(** The machine after the finished page [pg] has been mapped into the
    child and unmapped from the parent. *)
Definition page_handed_over (m : Machine) (perm : Z) (p : nat) (pg : list Z)
           (child ci dstva : Z) : Machine :=
  set_envs (alter (set_pgdir (delete UTEMP)) (curenv m))
    (log (SYS_page_unmap 0 UTEMP)
       (set_envs (alter (set_pgdir (insert dstva (p, perm))) ci)
          (log (SYS_page_map 0 UTEMP child dstva perm)
             (set_phys (insert p pg) m)))).

Lemma env_pte_log m c e va : env_pte (log c m) e va = env_pte m e va.
Proof. done. Qed.

Lemma env_pte_set_phys m f e va : env_pte (set_phys f m) e va = env_pte m e va.
Proof. done. Qed.

(** The page tables after the hand-over: the scratch address is gone
    from the parent, the child has the page at [dstva]. *)
Lemma env_pte_handed_over m perm p pg child ci dstva e va :
  is_Some (envs m !! curenv m) → is_Some (envs m !! ci) →
  env_pte (page_handed_over m perm p pg child ci dstva) e va
  = if decide (e = curenv m ∧ va = UTEMP) then None
    else if decide (e = ci ∧ va = dstva) then Some (p, perm)
    else env_pte m e va.
Proof.
  intros [cur Hcur] [cenv Hcenv]. unfold page_handed_over.
  rewrite env_pte_set_pgdir. machine_simpl.
  destruct (decide (curenv m = e)) as [<-|Hne1].
  - rewrite lookup_alter.
    destruct (decide (ci = curenv m)) as [->|Hne2].
    + rewrite Hcur. simpl. rewrite lookup_delete, lookup_insert.
      unfold env_pte. rewrite Hcur. simpl.
      repeat case_decide; first [done | tauto | intuition congruence].
    + rewrite Hcur. simpl. rewrite lookup_delete.
      unfold env_pte. rewrite Hcur. simpl.
      repeat case_decide; first [done | tauto | intuition congruence].
  - rewrite env_pte_log, env_pte_set_pgdir, env_pte_log, env_pte_set_phys.
    machine_simpl.
    destruct (decide (ci = e)) as [<-|Hne2].
    + rewrite Hcenv. simpl. rewrite lookup_insert.
      unfold env_pte. rewrite Hcenv. simpl.
      repeat case_decide; first [done | tauto | intuition congruence].
    + repeat case_decide; first [done | tauto | intuition congruence].
Qed.

Lemma envid2env_is_Some m envid e :
  is_Some (envs m !! curenv m) → envid2env m envid = Some e → is_Some (envs m !! e).
Proof.
  intros Hcur. unfold envid2env. destruct (envid =? 0).
  - by intros [= <-].
  - destruct (envs m !! ENVX envid) eqn:He; [|done].
    destruct (envs m !! curenv m); [|done].
    destruct (_ && _); [|done]. intros [= <-]. eauto.
Qed.

(** Mapping the scratch page into the child and unmapping it from the
    parent, as [init_stack] and the data loop of [spawn] do. *)
Lemma hand_over m perm p pg child ci dstva :
  inject m = [] → env_pte m (curenv m) UTEMP = Some (p, perm) →
  envid2env m child = Some ci →
  va_ok dstva = true → perm_ok perm = true →
  let m2 := set_phys (insert p pg) m in
  let m3 := set_envs (alter (set_pgdir (insert dstva (p, perm))) ci)
              (log (SYS_page_map 0 UTEMP child dstva perm) m2) in
  sys_page_map 0 UTEMP child dstva perm m2 = (Ok 0, m3)
  ∧ sys_page_unmap 0 UTEMP m3 = (Ok 0, page_handed_over m perm p pg child ci dstva).
Proof.
  intros Hinj Hpte Hchild Hva Hperm m2 m3. split.
  - apply (sys_page_map_plain m2 0 UTEMP child dstva perm (curenv m) ci p perm);
      try done.
    by destruct (writable perm).
  - by apply sys_page_unmap_plain.
Qed.

Lemma handed_over_facts m perm p pg child ci dstva :
  let m' := page_handed_over m perm p pg child ci dstva in
  phys m' = <[p := pg]> (phys m)
  ∧ inject m' = inject m
  ∧ page_free_list m' = page_free_list m
  ∧ curenv m' = curenv m
  ∧ fds m' = fds m ∧ fs m' = fs m
  ∧ (∀ envid, envid2env m' envid = envid2env m envid)
  ∧ trace m' = trace m ++ [SYS_page_map 0 UTEMP child dstva perm; SYS_page_unmap 0 UTEMP].
Proof.
  repeat split.
  - intros envid. unfold page_handed_over. rewrite envid2env_set_pgdir.
    change (envid2env (log ?c ?x) envid) with (envid2env x envid).
    by rewrite envid2env_set_pgdir.
  - unfold page_handed_over. machine_simpl. by rewrite <- app_assoc.
Qed.

Lemma scratch_allocated_pte m perm p rest :
  is_Some (envs m !! curenv m) →
  env_pte (scratch_allocated m perm p rest) (curenv m) UTEMP = Some (p, perm).
Proof.
  intros [cur Hcur]. unfold scratch_allocated. rewrite env_pte_set_pgdir.
  machine_simpl. rewrite decide_True by done. rewrite Hcur. simpl.
  apply lookup_insert_eq.
Qed.

Lemma scratch_allocated_envid2env m perm p rest envid :
  envid2env (scratch_allocated m perm p rest) envid = envid2env m envid.
Proof. unfold scratch_allocated. by rewrite envid2env_set_pgdir. Qed.

Lemma strings_size_take argv j :
  0 <= strings_size (take j argv) <= strings_size argv.
Proof.
  rewrite <- (take_drop j argv) at 3. rewrite strings_size_app.
  pose proof (strings_size_nonneg (take j argv)).
  pose proof (strings_size_nonneg (drop j argv)). lia.
Qed.

Lemma stack_perm_ok : perm_ok stack_perm = true ∧ writable stack_perm = true.
Proof. done. Qed.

+--

■ Your assignment
The data above needs to be given again exactly, with no line left out.

■ Solution to this exercise
(** The machine after the finished page [pg] has been mapped into the
    child and unmapped from the parent. *)
Definition page_handed_over (m : Machine) (perm : Z) (p : nat) (pg : list Z)
           (child ci dstva : Z) : Machine :=
  set_envs (alter (set_pgdir (delete UTEMP)) (curenv m))
    (log (SYS_page_unmap 0 UTEMP)
       (set_envs (alter (set_pgdir (insert dstva (p, perm))) ci)
          (log (SYS_page_map 0 UTEMP child dstva perm)
             (set_phys (insert p pg) m)))).

Lemma env_pte_log m c e va : env_pte (log c m) e va = env_pte m e va.
Proof. done. Qed.

Lemma env_pte_set_phys m f e va : env_pte (set_phys f m) e va = env_pte m e va.
Proof. done. Qed.

(** The page tables after the hand-over: the scratch address is gone
    from the parent, the child has the page at [dstva]. *)
Lemma env_pte_handed_over m perm p pg child ci dstva e va :
  is_Some (envs m !! curenv m) → is_Some (envs m !! ci) →
  env_pte (page_handed_over m perm p pg child ci dstva) e va
  = if decide (e = curenv m ∧ va = UTEMP) then None
    else if decide (e = ci ∧ va = dstva) then Some (p, perm)
    else env_pte m e va.
Proof.
  intros [cur Hcur] [cenv Hcenv]. unfold page_handed_over.
  rewrite env_pte_set_pgdir. machine_simpl.
  destruct (decide (curenv m = e)) as [<-|Hne1].
  - rewrite lookup_alter.
    destruct (decide (ci = curenv m)) as [->|Hne2].
    + rewrite Hcur. simpl. rewrite lookup_delete, lookup_insert.
      unfold env_pte. rewrite Hcur. simpl.
      repeat case_decide; first [done | tauto | intuition congruence].
    + rewrite Hcur. simpl. rewrite lookup_delete.
      unfold env_pte. rewrite Hcur. simpl.
      repeat case_decide; first [done | tauto | intuition congruence].
  - rewrite env_pte_log, env_pte_set_pgdir, env_pte_log, env_pte_set_phys.
    machine_simpl.
    destruct (decide (ci = e)) as [<-|Hne2].
    + rewrite Hcenv. simpl. rewrite lookup_insert.
      unfold env_pte. rewrite Hcenv. simpl.
      repeat case_decide; first [done | tauto | intuition congruence].
    + repeat case_decide; first [done | tauto | intuition congruence].
Qed.

Lemma envid2env_is_Some m envid e :
  is_Some (envs m !! curenv m) → envid2env m envid = Some e → is_Some (envs m !! e).
Proof.
  intros Hcur. unfold envid2env. destruct (envid =? 0).
  - by intros [= <-].
  - destruct (envs m !! ENVX envid) eqn:He; [|done].
    destruct (envs m !! curenv m); [|done].
    destruct (_ && _); [|done]. intros [= <-]. eauto.
Qed.

(** Mapping the scratch page into the child and unmapping it from the
    parent, as [init_stack] and the data loop of [spawn] do. *)
Lemma hand_over m perm p pg child ci dstva :
  inject m = [] → env_pte m (curenv m) UTEMP = Some (p, perm) →
  envid2env m child = Some ci →
  va_ok dstva = true → perm_ok perm = true →
  let m2 := set_phys (insert p pg) m in
  let m3 := set_envs (alter (set_pgdir (insert dstva (p, perm))) ci)
              (log (SYS_page_map 0 UTEMP child dstva perm) m2) in
  sys_page_map 0 UTEMP child dstva perm m2 = (Ok 0, m3)
  ∧ sys_page_unmap 0 UTEMP m3 = (Ok 0, page_handed_over m perm p pg child ci dstva).
Proof.
  intros Hinj Hpte Hchild Hva Hperm m2 m3. split.
  - apply (sys_page_map_plain m2 0 UTEMP child dstva perm (curenv m) ci p perm);
      try done.
    by destruct (writable perm).
  - by apply sys_page_unmap_plain.
Qed.

Lemma handed_over_facts m perm p pg child ci dstva :
  let m' := page_handed_over m perm p pg child ci dstva in
  phys m' = <[p := pg]> (phys m)
  ∧ inject m' = inject m
  ∧ page_free_list m' = page_free_list m
  ∧ curenv m' = curenv m
  ∧ fds m' = fds m ∧ fs m' = fs m
  ∧ (∀ envid, envid2env m' envid = envid2env m envid)
  ∧ trace m' = trace m ++ [SYS_page_map 0 UTEMP child dstva perm; SYS_page_unmap 0 UTEMP].
Proof.
  repeat split.
  - intros envid. unfold page_handed_over. rewrite envid2env_set_pgdir.
    change (envid2env (log ?c ?x) envid) with (envid2env x envid).
    by rewrite envid2env_set_pgdir.
  - unfold page_handed_over. machine_simpl. by rewrite <- app_assoc.
Qed.

Lemma scratch_allocated_pte m perm p rest :
  is_Some (envs m !! curenv m) →
  env_pte (scratch_allocated m perm p rest) (curenv m) UTEMP = Some (p, perm).
Proof.
  intros [cur Hcur]. unfold scratch_allocated. rewrite env_pte_set_pgdir.
  machine_simpl. rewrite decide_True by done. rewrite Hcur. simpl.
  apply lookup_insert_eq.
Qed.

Lemma scratch_allocated_envid2env m perm p rest envid :
  envid2env (scratch_allocated m perm p rest) envid = envid2env m envid.
Proof. unfold scratch_allocated. by rewrite envid2env_set_pgdir. Qed.

Lemma strings_size_take argv j :
  0 <= strings_size (take j argv) <= strings_size argv.
Proof.
  rewrite <- (take_drop j argv) at 3. rewrite strings_size_app.
  pose proof (strings_size_nonneg (take j argv)).
  pose proof (strings_size_nonneg (drop j argv)). lia.
Qed.

Lemma stack_perm_ok : perm_ok stack_perm = true ∧ writable stack_perm = true.
Proof. done. Qed.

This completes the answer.